Urgent attention needs to be paid to frail older New Zealanders’ oral health, a University of Otago study has highlighted.
In a world first, Otago researchers surveyed the oral health of 987 people living in aged residential care and found those with dementia, and older men in general, have dirtier and more decayed teeth.
Otago Head of Department of Oral Sciences and lead author, Professor Murray Thomson, describes poor oral health as one of the “geriatric giants” with the situation a “major clinical and public health problem which is going to get worse.”
Older people have higher rates of cognitive and physical impairments that can adversely affect their oral self-care and complicate the provision of oral care, he says.
“Neither the aged care sector nor the dental profession, in most countries, is prepared. Not only do we have more and more older people every year, but more and more people are entering old age with their own teeth, rather than full dentures, as was the situation just a couple of decades ago.
“In some ways, dentistry has been a victim of its success — we have long emphasised the idea of ‘teeth for life’ without much thought to what happens towards the end of life.
“We also now know that half of those in old age will end up in residential aged care, and that more and more of those will have some form of dementia.”
Professor Thomson believed that “slow progress” was being made in the area.
“It’s a very complex situation involving a lot of players — the aged care sector, the Ministry of Health, the dental profession, and the public. An encouraging sign is the inclusion of oral health in New Zealand’s Healthy Ageing Strategy. That’s a starting point, but there is a lot of work to be done,” he says.
Of those examined in the study (representative of the more than 14,000 New Zealanders living in aged care), recently published in the journal Gerodontology, about half had severely impaired cognitive function, and more than a third required fillings or extractions.
Those with severely impaired cognitive function had greater numbers of teeth with decay.
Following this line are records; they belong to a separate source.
Record poll_ready (views : poll_views) w : Prop := {
  pr_num tx : 0 <= num_rings tx (ad_io (w_adapter w));
  pr_fit tx l : rings_of tx (ad_io (w_adapter w)) = Some l -> num_rings tx (ad_io (w_adapter w)) <= Z.of_nat (length l);
  pr_tx l : tx_rings (ad_io (w_adapter w)) = Some l -> tx_sound l (pv_tx views) (tx_queues (w_uk w));
  pr_rx l : rx_rings (ad_io (w_adapter w)) = Some l -> rx_sound l (pv_rx views) (rx_queues (w_uk w))
}.
Definition poll_quiet fuel views w : Prop :=
  quiet_views fuel (pv_tx views) (tx_rings (ad_io (w_adapter w))) /\ quiet_views fuel (pv_rx views) (rx_rings (ad_io (w_adapter w))).

(** The netbufs in the rings of a table. *)
Definition tab_held (o : arr (option ena_ring)) : list Z := default [] (held_by <$> o).

(** Rings and queues of a table that may be NULL; what the rings gave away. *)
Definition tab_swept {S} `{NetdevQueue S} (RR : relation ena_ring) (RS : relation S) (nbs : list Z) w w' : Prop := exists o' qs' es,
  w' = set_w_log (w_log w ++ es) (set_w_uk (nq_set_slots qs' (w_uk w)) (upd (fun a => set_ad_io (set_rings_of nq_tx o' (ad_io a)) a) w))
  /\ option_Forall2 (Forall2 (option_Forall2 RR)) (rings_of nq_tx (ad_io (w_adapter w))) o' /\ Forall2 RS (nq_slots (w_uk w)) qs'
  /\ tab_held (rings_of nq_tx (ad_io (w_adapter w))) ≡ₚ nbs ++ freed es ++ tab_held o'.

Lemma swept_tab {S} `{NetdevQueueOk S} RR RS l nbs w w' :
  rings_of nq_tx (ad_io (w_adapter w)) = Some l -> swept (S := S) RR RS l nbs w w' -> tab_swept RR RS nbs w w'.
Proof.
  intros El (l' & qs' & es & -> & HF & HS & Hh). exists (Some l'), qs', es. rewrite El. split_and!; [done | by constructor | done | exact Hh].
Qed.

Lemma tab_swept_null {S} `{NetdevQueueOk S} (RR : relation ena_ring) (RS : relation S) `{!Reflexive RS} w :
  rings_of nq_tx (ad_io (w_adapter w)) = None -> tab_swept RR RS [] w w.
Proof.
  intros El. exists None, (nq_slots (w_uk w)), []. rewrite El. split_and!; [| constructor | | done].
  - rewrite nq_set_same, app_nil_r. destruct w as [? [? ? ? ? ? ? ? ? ? ? ? [] ? ? ? ?] ? ? ? ?]. cbn in *. destruct nq_tx; cbn in *; by subst.
  - apply Forall2_same_length_lookup_2; [done |]. intros i x y Hx Hy. rewrite Hx in Hy. by injection Hy as <-.
Qed.

Lemma poll_tx_null quiet fuel views budget n q total sum w (Q : Z * Z -> world D -> Prop) :
  tx_rings (ad_io (w_adapter w)) = None -> Q (total, sum) w -> wpq quiet (poll_tx_rings fuel views budget n q total sum) Q w.
Proof.
  intros El HQ. revert q. induction n as [| n IH]; intros q; cbn [poll_tx_rings]; [done |].
  apply wpq_bind, wpq_wpm, wpm_ring_at_null; [done |]. apply IH.
Qed.
Lemma poll_rx_null quiet fuel views max n q total sum w (Q : Z * Z * list (Z * ena_rx_pkt) -> world D -> Prop) :
  rx_rings (ad_io (w_adapter w)) = None -> Q (total, sum, []) w -> wpq quiet (poll_rx_rings fuel views max n q total sum) Q w.
Proof.
  intros El HQ. revert q. induction n as [| n IH]; intros q; cbn [poll_rx_rings]; [done |].
  apply wpq_bind, wpq_wpm, wpm_ring_at_null; [done |]. apply IH.
Qed.

Lemma tx_table_spec fuel views budget total sum w :
  poll_ready views w -> 0 < budget -> u32 total = total -> u64 sum = sum ->
  wpq (poll_quiet fuel views w) (poll_tx_rings fuel (pv_tx views) budget (Z.to_nat (num_tx_rings (ad_io (w_adapter w)))) 0 total sum)
    (fun '(total', sum') w' => tab_swept polled_ring polled_slot [] w w'
      /\ exists c, 0 <= c <= num_tx_rings (ad_io (w_adapter w)) * budget /\ total' = u32 (total + c) /\ sum' = u64 (sum + c)) w.
Proof.
  intros [Hn Hfit Htx _] Hb Ht Hu. specialize (Hn true). cbn [num_rings] in Hn.
  destruct (tx_rings (ad_io (w_adapter w))) as [l |] eqn:El.
  - pose proof (Hfit true l El) as Hl. cbn [num_rings] in Hl.
    eapply wpq_mono; [apply (poll_tx_rings_spec _ fuel (pv_tx views) budget l); [| done | lia | by apply Htx | done..] |].
    { intros [Hq _]. by rewrite El in Hq. }
    intros [t u] w' (Hs & c & Hc & -> & ->). split; [exact (swept_tab (S := txq_slot) _ _ l [] w w' El Hs) |]. exists c. split_and!; [lia | lia | done | done].
  - apply poll_tx_null; [done |]. split; [exact (tab_swept_null (S := txq_slot) polled_ring polled_slot w El) |].
    exists 0. rewrite !Z.add_0_r. split_and!; [lia | nia | done | done].
Qed.

Lemma rx_table_spec (quiet : Prop) fuel views max total sum w :
  (quiet -> quiet_views fuel (pv_rx views) (rx_rings (ad_io (w_adapter w)))) -> 0 <= num_rx_rings (ad_io (w_adapter w)) ->
  (forall l, rx_rings (ad_io (w_adapter w)) = Some l ->
     num_rx_rings (ad_io (w_adapter w)) <= Z.of_nat (length l) /\ rx_sound l (pv_rx views) (rx_queues (w_uk w))) ->
  0 < max <= 32 -> u32 total = total -> u64 sum = sum ->
  wpq quiet (poll_rx_rings fuel (pv_rx views) max (Z.to_nat (num_rx_rings (ad_io (w_adapter w)))) 0 total sum)
    (fun '(total', sum', pkts) w' => tab_swept rx_polled_ring rx_polled_slot (omap rxp_netbuf pkts.*2) w w'
      /\ Z.of_nat (length pkts) <= num_rx_rings (ad_io (w_adapter w)) * max
      /\ total' = u32 (total + Z.of_nat (length pkts)) /\ sum' = u64 (sum + Z.of_nat (length pkts))) w.
Proof.
  intros Hq Hn Hrx Hb Ht Hu. destruct (rx_rings (ad_io (w_adapter w))) as [l |] eqn:El.
  - destruct (Hrx l eq_refl) as [Hl Hs].
    eapply wpq_mono; [apply (poll_rx_rings_spec _ fuel (pv_rx views) max l); [done | done | lia | done..] |].
    intros [[t u] pkts] w' (Hs' & Hl' & -> & ->). split; [exact (swept_tab (S := rxq_slot) _ _ l _ w w' El Hs') |]. split_and!; [lia | done | done].
  - apply poll_rx_null; [done |]. split; [exact (tab_swept_null (S := rxq_slot) rx_polled_ring rx_polled_slot w El) |].
    cbn [length]. rewrite !Z.add_0_r. split_and!; [nia | done | done].
Qed.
They also had higher oral debris scores, reflecting poorer daily oral hygiene care.
Professor Thomson says greater rates of tooth decay can result in dental and facial infections, poorer quality of life, malnutrition and difficulties in communication.
The researchers also found that even the most cognitively impaired participants were able to be examined fairly easily, meaning that regular, routine removal of oral debris by carers should not be difficult.
“The issue that we currently face is that much of that debris removal is not being done, and this, along with frequent exposure to sugary, over-processed meals and snacks, and poor salivary function, is enabling plaque and dental caries to flourish in aged residential care populations.”
For those wanting to improve or maintain their oral health, Professor Thomson has some simple advice: brush twice daily with fluoride toothpaste; clean carefully between the teeth at least two to three times per week; avoid having sweet drinks or snacks between meals (and that includes sugar in tea or coffee — it takes only a couple of days to get used to not having it); and avoid smoking.
“For people who have poor oral health in middle age, it is not going to be any better in old age, and an honest, open conversation with a dentist about the options, which may include complete extraction, may be a very good idea.”